BEGIN Data in this exercise

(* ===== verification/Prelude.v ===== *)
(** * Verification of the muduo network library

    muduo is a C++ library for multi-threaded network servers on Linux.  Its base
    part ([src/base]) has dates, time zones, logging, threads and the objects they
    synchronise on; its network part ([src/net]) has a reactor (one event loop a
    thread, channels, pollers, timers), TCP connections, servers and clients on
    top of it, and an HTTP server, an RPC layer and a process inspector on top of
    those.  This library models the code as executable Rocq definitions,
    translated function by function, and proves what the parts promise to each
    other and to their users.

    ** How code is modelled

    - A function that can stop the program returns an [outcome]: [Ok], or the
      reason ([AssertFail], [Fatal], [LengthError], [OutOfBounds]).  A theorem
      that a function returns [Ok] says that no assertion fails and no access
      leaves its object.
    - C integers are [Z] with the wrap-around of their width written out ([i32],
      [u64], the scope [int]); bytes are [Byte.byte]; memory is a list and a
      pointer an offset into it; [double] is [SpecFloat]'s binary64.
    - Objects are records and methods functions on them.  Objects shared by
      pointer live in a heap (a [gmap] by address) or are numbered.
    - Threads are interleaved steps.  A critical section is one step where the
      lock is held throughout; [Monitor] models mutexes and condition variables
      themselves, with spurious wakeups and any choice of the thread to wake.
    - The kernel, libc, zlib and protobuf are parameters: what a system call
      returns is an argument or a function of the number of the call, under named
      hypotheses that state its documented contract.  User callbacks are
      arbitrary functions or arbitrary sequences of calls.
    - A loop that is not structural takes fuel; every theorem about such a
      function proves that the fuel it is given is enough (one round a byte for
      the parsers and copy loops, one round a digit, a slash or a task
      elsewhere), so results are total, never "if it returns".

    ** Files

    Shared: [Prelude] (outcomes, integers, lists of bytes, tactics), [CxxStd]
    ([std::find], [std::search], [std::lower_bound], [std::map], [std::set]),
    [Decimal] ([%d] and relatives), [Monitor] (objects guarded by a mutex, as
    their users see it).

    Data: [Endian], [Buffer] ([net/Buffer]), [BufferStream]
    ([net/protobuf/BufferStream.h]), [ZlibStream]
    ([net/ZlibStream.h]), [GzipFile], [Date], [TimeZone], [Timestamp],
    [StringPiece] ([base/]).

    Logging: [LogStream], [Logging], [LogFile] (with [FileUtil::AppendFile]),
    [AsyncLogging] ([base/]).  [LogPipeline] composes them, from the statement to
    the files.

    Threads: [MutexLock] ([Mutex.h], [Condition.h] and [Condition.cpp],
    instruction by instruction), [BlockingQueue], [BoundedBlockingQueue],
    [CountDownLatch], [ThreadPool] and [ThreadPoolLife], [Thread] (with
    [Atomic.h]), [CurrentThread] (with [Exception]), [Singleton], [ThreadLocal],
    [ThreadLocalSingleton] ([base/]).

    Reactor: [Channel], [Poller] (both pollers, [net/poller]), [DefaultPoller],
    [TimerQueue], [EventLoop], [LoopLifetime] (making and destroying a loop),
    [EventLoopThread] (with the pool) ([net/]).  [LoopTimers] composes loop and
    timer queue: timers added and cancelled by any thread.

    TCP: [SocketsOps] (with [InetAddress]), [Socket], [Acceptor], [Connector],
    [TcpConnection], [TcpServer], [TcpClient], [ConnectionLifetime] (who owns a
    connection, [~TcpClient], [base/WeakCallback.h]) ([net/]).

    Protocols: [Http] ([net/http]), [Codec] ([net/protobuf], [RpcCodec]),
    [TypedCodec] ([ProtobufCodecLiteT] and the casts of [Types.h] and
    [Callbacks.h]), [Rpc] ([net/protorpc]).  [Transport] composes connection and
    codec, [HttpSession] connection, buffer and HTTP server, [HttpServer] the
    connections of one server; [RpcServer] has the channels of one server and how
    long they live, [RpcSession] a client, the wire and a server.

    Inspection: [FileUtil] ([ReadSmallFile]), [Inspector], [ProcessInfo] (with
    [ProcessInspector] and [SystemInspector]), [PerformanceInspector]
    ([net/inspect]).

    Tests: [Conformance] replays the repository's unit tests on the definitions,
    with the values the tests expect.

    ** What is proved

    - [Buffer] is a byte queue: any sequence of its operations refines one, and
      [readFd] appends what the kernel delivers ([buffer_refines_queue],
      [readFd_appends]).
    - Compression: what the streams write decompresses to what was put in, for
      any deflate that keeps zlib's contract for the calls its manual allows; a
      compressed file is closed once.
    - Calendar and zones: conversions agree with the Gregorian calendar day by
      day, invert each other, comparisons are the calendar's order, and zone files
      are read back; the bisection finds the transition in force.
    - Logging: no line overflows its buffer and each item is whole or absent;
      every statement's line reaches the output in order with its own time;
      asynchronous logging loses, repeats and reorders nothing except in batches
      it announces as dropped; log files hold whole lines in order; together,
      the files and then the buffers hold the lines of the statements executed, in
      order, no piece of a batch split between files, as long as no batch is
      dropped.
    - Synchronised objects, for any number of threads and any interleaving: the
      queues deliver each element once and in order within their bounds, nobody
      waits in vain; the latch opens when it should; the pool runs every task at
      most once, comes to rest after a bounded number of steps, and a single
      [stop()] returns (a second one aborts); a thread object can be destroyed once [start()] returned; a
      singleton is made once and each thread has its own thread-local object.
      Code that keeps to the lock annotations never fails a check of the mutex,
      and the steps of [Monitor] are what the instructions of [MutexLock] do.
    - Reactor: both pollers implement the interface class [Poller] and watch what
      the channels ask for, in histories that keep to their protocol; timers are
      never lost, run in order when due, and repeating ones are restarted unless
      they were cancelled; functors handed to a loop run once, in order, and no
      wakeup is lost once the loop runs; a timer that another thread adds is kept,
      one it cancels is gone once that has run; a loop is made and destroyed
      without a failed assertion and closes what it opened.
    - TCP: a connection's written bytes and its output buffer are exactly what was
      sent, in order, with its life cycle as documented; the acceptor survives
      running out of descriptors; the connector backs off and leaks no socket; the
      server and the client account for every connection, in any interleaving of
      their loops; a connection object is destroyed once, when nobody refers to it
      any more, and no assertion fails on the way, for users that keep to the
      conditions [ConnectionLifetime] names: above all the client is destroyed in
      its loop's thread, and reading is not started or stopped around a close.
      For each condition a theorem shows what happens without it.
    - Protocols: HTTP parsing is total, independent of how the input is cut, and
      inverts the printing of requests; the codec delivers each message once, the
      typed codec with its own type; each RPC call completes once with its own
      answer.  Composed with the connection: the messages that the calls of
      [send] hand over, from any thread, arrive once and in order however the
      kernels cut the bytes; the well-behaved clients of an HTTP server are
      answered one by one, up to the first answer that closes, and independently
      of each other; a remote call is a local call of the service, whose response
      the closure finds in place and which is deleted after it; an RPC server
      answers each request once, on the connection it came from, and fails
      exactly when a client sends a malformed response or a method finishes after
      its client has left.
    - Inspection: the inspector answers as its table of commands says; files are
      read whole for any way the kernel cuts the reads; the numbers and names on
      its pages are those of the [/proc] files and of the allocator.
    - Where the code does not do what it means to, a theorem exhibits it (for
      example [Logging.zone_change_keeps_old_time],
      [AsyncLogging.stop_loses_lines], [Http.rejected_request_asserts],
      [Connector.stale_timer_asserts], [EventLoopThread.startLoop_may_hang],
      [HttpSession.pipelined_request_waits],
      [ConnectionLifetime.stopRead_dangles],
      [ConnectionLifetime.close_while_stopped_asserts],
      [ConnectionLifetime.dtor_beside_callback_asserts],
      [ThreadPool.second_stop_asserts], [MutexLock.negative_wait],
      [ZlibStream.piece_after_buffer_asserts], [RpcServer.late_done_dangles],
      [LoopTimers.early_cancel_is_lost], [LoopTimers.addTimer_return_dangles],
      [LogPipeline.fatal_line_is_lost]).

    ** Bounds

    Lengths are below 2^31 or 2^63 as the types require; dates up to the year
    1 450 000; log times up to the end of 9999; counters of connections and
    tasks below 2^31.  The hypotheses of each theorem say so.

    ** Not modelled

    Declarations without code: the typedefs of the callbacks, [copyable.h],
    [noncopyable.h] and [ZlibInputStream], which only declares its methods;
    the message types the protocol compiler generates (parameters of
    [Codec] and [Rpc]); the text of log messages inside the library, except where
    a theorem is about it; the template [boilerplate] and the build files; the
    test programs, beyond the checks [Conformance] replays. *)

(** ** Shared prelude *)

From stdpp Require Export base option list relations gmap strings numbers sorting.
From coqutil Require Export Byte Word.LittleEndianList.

END Data in this exercise
BEGIN Data in this exercise

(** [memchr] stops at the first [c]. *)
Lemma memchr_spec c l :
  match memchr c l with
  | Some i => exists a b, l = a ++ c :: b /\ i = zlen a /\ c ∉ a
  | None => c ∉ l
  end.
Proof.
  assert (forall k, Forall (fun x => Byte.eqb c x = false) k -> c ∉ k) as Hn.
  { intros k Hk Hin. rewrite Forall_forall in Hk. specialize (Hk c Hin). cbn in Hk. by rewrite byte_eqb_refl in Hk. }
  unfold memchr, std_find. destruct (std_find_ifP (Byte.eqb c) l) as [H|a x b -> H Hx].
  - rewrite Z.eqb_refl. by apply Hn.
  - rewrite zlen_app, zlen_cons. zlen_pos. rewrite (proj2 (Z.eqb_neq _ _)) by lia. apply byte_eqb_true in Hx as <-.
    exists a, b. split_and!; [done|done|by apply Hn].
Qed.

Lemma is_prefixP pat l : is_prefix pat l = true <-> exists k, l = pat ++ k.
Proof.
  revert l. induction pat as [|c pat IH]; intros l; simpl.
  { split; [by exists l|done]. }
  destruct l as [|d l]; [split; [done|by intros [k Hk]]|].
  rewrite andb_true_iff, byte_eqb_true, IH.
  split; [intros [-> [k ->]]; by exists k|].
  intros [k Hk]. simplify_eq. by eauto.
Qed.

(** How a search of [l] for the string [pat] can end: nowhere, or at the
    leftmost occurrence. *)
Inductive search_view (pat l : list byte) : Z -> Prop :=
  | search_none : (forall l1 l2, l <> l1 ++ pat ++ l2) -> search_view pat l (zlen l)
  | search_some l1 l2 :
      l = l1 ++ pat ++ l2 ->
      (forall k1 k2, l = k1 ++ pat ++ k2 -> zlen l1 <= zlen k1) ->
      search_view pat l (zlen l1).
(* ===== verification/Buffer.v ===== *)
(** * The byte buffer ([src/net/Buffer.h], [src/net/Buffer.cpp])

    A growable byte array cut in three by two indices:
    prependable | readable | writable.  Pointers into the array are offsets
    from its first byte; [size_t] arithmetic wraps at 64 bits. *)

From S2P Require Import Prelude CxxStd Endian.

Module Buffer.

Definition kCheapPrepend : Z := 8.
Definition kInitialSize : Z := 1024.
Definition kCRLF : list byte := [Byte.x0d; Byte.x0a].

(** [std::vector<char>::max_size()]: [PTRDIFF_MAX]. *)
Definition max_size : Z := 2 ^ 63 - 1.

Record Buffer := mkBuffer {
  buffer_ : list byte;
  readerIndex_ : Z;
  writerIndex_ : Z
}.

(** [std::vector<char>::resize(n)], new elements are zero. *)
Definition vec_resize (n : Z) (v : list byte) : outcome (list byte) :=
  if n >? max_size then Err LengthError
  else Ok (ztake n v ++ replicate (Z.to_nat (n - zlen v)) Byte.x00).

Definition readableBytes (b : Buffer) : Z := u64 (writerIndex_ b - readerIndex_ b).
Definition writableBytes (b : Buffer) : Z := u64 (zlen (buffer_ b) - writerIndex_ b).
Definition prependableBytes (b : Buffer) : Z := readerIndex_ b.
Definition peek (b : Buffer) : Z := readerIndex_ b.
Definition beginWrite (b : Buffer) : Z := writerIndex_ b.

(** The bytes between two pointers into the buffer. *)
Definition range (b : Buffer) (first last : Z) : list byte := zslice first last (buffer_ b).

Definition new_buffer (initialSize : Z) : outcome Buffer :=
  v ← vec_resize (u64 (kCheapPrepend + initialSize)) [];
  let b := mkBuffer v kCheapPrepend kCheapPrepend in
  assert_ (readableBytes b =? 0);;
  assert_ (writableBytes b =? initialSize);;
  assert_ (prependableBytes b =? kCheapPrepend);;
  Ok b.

END Data in this exercise
BEGIN Data in this exercise

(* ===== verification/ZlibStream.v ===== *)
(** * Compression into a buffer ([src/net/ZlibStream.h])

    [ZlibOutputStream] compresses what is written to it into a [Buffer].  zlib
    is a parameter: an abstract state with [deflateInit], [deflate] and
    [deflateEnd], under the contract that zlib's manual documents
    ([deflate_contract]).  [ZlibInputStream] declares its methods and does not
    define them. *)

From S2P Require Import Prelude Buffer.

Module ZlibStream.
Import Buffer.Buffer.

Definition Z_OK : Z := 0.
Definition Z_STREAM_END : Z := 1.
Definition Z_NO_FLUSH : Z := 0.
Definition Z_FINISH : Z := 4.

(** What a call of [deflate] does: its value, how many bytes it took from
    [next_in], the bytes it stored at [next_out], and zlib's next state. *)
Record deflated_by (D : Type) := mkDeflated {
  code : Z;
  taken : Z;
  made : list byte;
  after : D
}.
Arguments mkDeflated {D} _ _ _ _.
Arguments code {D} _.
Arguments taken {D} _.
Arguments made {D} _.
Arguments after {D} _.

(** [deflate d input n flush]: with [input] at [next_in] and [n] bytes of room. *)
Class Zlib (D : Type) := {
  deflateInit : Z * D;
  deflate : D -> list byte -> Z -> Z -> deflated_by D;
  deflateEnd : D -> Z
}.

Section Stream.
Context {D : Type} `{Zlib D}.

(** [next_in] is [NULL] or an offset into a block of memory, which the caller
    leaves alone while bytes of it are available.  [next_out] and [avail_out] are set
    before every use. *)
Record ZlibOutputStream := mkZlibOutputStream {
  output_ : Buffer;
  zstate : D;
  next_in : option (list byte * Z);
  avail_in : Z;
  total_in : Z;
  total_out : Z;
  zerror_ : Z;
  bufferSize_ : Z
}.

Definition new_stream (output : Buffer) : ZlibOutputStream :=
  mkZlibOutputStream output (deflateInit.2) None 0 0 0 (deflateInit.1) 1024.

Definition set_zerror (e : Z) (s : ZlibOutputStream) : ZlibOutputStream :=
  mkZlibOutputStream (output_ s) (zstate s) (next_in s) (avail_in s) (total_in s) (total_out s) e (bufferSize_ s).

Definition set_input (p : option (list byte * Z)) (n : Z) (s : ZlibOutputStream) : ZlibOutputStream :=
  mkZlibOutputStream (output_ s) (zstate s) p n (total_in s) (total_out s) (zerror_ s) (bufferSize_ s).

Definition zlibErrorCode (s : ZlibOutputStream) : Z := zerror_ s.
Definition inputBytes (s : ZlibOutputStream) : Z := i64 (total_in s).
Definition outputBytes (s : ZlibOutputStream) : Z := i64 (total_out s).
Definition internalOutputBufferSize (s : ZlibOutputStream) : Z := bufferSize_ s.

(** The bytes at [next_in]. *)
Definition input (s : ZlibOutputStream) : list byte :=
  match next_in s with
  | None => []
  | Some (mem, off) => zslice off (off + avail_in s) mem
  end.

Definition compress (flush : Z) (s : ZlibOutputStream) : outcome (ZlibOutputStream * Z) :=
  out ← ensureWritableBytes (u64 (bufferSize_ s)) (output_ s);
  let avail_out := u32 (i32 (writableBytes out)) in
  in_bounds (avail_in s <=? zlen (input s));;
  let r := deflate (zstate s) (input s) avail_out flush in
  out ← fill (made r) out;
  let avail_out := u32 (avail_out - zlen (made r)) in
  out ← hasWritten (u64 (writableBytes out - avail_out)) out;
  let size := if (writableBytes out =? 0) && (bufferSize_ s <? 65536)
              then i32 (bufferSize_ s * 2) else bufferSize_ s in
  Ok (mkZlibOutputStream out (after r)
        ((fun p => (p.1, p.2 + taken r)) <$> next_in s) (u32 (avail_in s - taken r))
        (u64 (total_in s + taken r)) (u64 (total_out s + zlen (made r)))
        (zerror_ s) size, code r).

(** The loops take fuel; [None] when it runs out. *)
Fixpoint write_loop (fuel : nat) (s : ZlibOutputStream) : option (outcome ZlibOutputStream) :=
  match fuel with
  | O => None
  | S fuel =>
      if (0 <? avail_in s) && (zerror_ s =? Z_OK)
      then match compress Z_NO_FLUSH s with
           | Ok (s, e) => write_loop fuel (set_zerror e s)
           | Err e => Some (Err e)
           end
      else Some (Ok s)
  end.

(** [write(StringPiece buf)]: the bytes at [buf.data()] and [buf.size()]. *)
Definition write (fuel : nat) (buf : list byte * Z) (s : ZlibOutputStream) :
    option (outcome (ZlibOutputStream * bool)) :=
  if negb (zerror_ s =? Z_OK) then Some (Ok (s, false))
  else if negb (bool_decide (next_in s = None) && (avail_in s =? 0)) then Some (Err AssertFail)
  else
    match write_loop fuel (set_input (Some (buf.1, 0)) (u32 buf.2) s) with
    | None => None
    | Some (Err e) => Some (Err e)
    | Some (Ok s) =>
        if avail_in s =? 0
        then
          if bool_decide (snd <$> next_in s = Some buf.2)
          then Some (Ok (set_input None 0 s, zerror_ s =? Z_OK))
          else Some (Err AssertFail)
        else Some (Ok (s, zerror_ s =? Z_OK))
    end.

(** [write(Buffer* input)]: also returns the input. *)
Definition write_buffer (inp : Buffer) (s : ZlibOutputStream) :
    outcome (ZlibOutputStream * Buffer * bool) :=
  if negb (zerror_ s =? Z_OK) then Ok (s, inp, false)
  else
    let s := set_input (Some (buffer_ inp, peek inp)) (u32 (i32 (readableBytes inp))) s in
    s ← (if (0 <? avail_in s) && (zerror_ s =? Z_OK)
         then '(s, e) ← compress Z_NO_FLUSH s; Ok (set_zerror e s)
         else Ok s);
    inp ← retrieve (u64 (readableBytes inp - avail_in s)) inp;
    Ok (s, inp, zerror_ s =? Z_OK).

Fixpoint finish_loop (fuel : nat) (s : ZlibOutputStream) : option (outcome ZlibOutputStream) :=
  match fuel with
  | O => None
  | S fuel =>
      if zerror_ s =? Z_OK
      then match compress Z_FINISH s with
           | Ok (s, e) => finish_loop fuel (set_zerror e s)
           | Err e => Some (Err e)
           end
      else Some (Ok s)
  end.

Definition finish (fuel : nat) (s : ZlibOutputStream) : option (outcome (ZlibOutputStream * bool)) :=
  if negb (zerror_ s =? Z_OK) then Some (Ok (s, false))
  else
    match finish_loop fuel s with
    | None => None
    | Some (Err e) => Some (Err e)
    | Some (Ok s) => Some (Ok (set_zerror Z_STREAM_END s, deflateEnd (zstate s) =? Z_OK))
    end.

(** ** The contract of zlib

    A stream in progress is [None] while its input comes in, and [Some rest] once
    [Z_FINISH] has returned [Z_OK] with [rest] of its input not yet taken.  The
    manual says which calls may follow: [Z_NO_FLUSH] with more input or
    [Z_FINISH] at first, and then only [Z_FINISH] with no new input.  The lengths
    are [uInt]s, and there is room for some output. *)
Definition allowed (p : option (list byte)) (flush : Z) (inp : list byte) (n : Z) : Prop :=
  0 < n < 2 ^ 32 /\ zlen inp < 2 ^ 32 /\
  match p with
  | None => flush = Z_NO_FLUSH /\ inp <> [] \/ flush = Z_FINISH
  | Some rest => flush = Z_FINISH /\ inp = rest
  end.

END Data in this exercise

*What you are asked to do*:
Could you retype exactly the lines above, starting at the line that contains "connections of one" and ending at the line that contains "([net/inspect]).", and nothing more?

*Answer box*:
    connections of one server; [RpcServer] has the channels of one server and how
    long they live, [RpcSession] a client, the wire and a server.

    Inspection: [FileUtil] ([ReadSmallFile]), [Inspector], [ProcessInfo] (with
    [ProcessInspector] and [SystemInspector]), [PerformanceInspector]
    ([net/inspect]).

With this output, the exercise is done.